Remote Cognitive Screening Of Healthy Older Adults for Primary Care With the MyCog Mobile App: Iterative Design and Usability Evaluation

JMIR Form Res. 2023 Jan 10:7:e42416. doi: 10.2196/42416.


Background: Annual cognitive screening in adults aged >65 years can improve early detection of cognitive impairment, yet less than half of all cases are identified in primary care. Time constraints in primary care settings present a major barrier to routine screening. A remote cognitive screener completed on a patient's own smartphone before a visit has the potential to save primary care clinics time, encourage broader screening practices, and increase early detection of cognitive decline.

Objective: We described the iterative design and proposed the implementation of a remote cognitive screening app, MyCog Mobile, to be completed on a patient's smartphone before an annual wellness visit. The research questions were as follows: What would motivate primary care clinicians and clinic administrators to implement a remote cognitive screening process? How might we design a remote cognitive screener to fit well with existing primary care workflows? What would motivate an older adult patient to complete a cognitive screener on a smartphone before a primary care visit? How might we optimize the user experience of completing a remote cognitive screener on a smartphone for older adults?

Methods: To address research questions 1 and 2, we conducted individual interviews with clinicians (n=5) and clinic administrators (n=3). We also collaborated with clinic administrators to create user journey maps of their existing and proposed MyCog Mobile workflows. To address research questions 3 and 4, we conducted individual semistructured interviews with cognitively healthy older adults (n=5) and solicited feedback from a community stakeholder panel (n=11). We also tested and refined high-fidelity prototypes of the MyCog Mobile app with the older adult interview participants, who rated the usability on the Simplified System Usability Scale and After-Scenario Questionnaire.
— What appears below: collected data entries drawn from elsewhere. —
Lemma inv_file_close :
  ∃ s' live' gone' y, inodes s !! a = Some y ∧ file_close (Some f) s = Ret tt s' ∧ fs_inv live' gone' extra s' ∧
    file_step (base.delete f (files s)) s s' ∧
    close_effect (bool_decide (a ∉ extra ++ collect f_inode (base.delete f (files s)))) (sector y) live gone s live' gone' s'.
Proof using All.
  destruct (file_inode _ _ _ _ _ _ _ _ H Hf Hu) as (y & Hy & Hn0 & Hn1).
  destruct (inv_file_allow_write _ _ _ _ _ _ _ _ H Hf Hu Hfew) as (s1 & Hrun1 & Hd1 & H1 & Hs1).
  pose proof (fstep_files _ _ _ Hs1) as Ef.
  assert (files s1 !! f = Some (File (Some a) pos false)) as Hf1 by by rewrite Ef lookup_insert_eq.
  assert (free_map_file s1 ≠ Some f) as Hu1 by by rewrite (fstep_free_map_file _ _ _ Hs1).
  assert (few extra s1) as Hfew1 by by rewrite /few Ef map_size_insert_Some; [|by exists (File (Some a) pos deny)].
  assert (∀ b, is_Some (inodes s !! b) → is_Some (inodes s1 !! b)) as Hkeep.
  { intros b. apply (fs_inv_keeps live live gone gone extra); [done..|]. unfold file_refs. by rewrite Ef (collect_update _ _ _ _ _ Hf). }
  destruct (Hkeep a) as [y1 Hy1]; [by exists y|]. pose proof (fstep_sector _ _ _ Hs1 _ _ _ Hy Hy1) as Esec.
  destruct (inv_release_file _ _ _ _ _ _ _ _ H1 Hf1 Hu1 Hfew1 y1 eq_refl Hy1) as (s2 & live' & gone' & Hrun2 & H2 & Hs2 & Heff).
  rewrite Ef delete_insert_eq in Hs2 Heff.
  exists s2, live', gone', y. split; [done|]. split; [|split; [done|split]].
  - unfold file_close. rewrite (M_bind_Ret _ _ _ _ _ Hrun1) (get_file_run _ _ _ _ Hf1). exact Hrun2.
  - destruct Hs1 as [F1 F2 F3 F4 F5 F6], Hs2 as [G1 G2 G3 G4 G5 G6]. split; try congruence; auto.
    intros b z z' Hz Hz'. destruct (Hkeep b) as [z1 Hz1]; [by exists z|]. rewrite (G6 _ _ _ Hz1 Hz'). by apply (F6 b).
  - rewrite -Esec. unfold close_effect in *. destruct (_ && _).
    + destruct Heff as (-> & -> & E3 & E4). rewrite (visible_same _ _ _ Hd1) in E3. split_and!; try done.
      intros Hp. by apply E4, (fstep_plenty _ _ _ Hs1).
    + destruct Heff as (-> & -> & E3). split_and!; [done..|]. by transitivity s1.
Qed.

Lemma inv_file_reopen :
  (∃ f' s', file_reopen (Some f) s = Ret (Some f') s' ∧ files s !! f' = None ∧ same_disk s s' ∧ fs_inv live gone extra s' ∧
     file_step (<[f' := File (Some a) 0 false]> (files s)) s s') ∨
  (∃ s', file_reopen (Some f) s = Ret NULL s' ∧ ¬ plenty s ∧ same_disk s s' ∧ fs_inv live gone extra s' ∧
     file_step (files s) s s').
Proof using All.
  destruct (file_inode _ _ _ _ _ _ _ _ H Hf Hu) as (y & Hy & Hn0 & Hn1).
  destruct (inv_inode_reopen _ _ _ _ H Hfew a y Hy Hn0) as (s1 & y1 & Hrun1 & Hs1 & Hd1 & H1 & Hy1 & E1).
  pose proof (inode_file_step _ _ _ Hs1) as Hfs1. pose proof (fstep_files _ _ _ Hfs1) as Ef.
  assert (few extra s1) as Hfew1 by by rewrite /few Ef.
  assert (a ∈ file_refs s) as Ha by (apply elem_of_collect; by exists f, (File (Some a) pos deny)).
  unfold file_reopen. rewrite -E1 in Hn0, Hn1.
  destruct (inv_file_open live gone extra s1 a y1 H1 Hfew1 Hy1 Hn0 Hn1) as [(f' & s2 & Hrun2 & Hf2 & Hd2 & H2 & Hs2 & Ei)|(s2 & live' & gone' & Hrun2 & Hp & H2 & Hs2 & Heff)].
  - left. exists f', s2. rewrite (get_file_run _ _ _ _ Hf) (M_bind_Ret _ _ _ _ _ Hrun1). rewrite Ef in Hf2 Hs2.
    split; [done|]. split; [done|]. split; [by transitivity s1|]. split; [done|].
    destruct Hfs1 as [F1 F2 F3 F4 F5 F6], Hs2 as [G1 G2 G3 G4 G5 G6]. split; try congruence; auto.
    intros b z z' Hz Hz'. rewrite Ei in Hz'. by apply (F6 b).
  - right. exists s2. rewrite (get_file_run _ _ _ _ Hf) (M_bind_Ret _ _ _ _ _ Hrun1).
    assert (a ∈ extra ++ file_refs s1) as Ha' by (apply elem_of_app; right; by rewrite /file_refs Ef).
    unfold close_effect in Heff. rewrite bool_decide_false in Heff; [|by intros ?]. destruct Heff as (-> & -> & Hd2).
    split; [done|]. split; [intros ?; by apply Hp, Hs1|]. split; [by transitivity s1|]. split; [done|].
    assert (∀ b, is_Some (inodes s !! b) → is_Some (inodes s1 !! b)) as Hkeep.
    { intros b Hb. eapply (op_held _ _ _ _ _ (inv_opened _ _ _ _ H1)). right.
      rewrite /file_refs Ef. destruct Hb as [z Hz]. apply refs_pos. by eapply op_cnt; [apply H|]. }
    destruct Hs1 as [F1 F2 F3 F4 F5 _ F6], Hs2 as [G1 G2 G3 G4 G5 _ G6]. split; try congruence; auto.
    intros b z z' Hz Hz'. destruct (Hkeep b) as [z1 Hz1]; [by exists z|]. rewrite (G6 _ _ _ Hz1 Hz'). by apply (F6 b).
Qed.
End user_file.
Results: Clinicians and clinic administrators were motivated to adopt a remote cognitive screening process if it saved time in their workflows. Findings from interviews and user journey mapping informed the proposed implementation and core functionality of MyCog Mobile. Older adult participants were motivated to complete cognitive screeners to ensure that they were cognitively healthy and saw additional benefits to remote screening, such as saving time during their visit and privacy. Older adults also identified potential challenges to remote smartphone screening, which informed the user experience design of the MyCog Mobile app. The average rating across prototype versions was 91 (SD 5.18) on the Simplified System Usability Scale and 6.13 (SD 8.40) on the After-Scenario Questionnaire, indicating above-average usability.

Conclusions: Through an iterative, human-centered design process, we developed a viable remote cognitive screening app and proposed an implementation strategy for primary care settings that was optimized for multiple stakeholders. The next steps include validating the cognitive screener in clinical and healthy populations and piloting the finalized app in a community primary care clinic.

Keywords: cognitive screening; human-centered design; mHealth; mobile health; mobile phone; older adults; usability.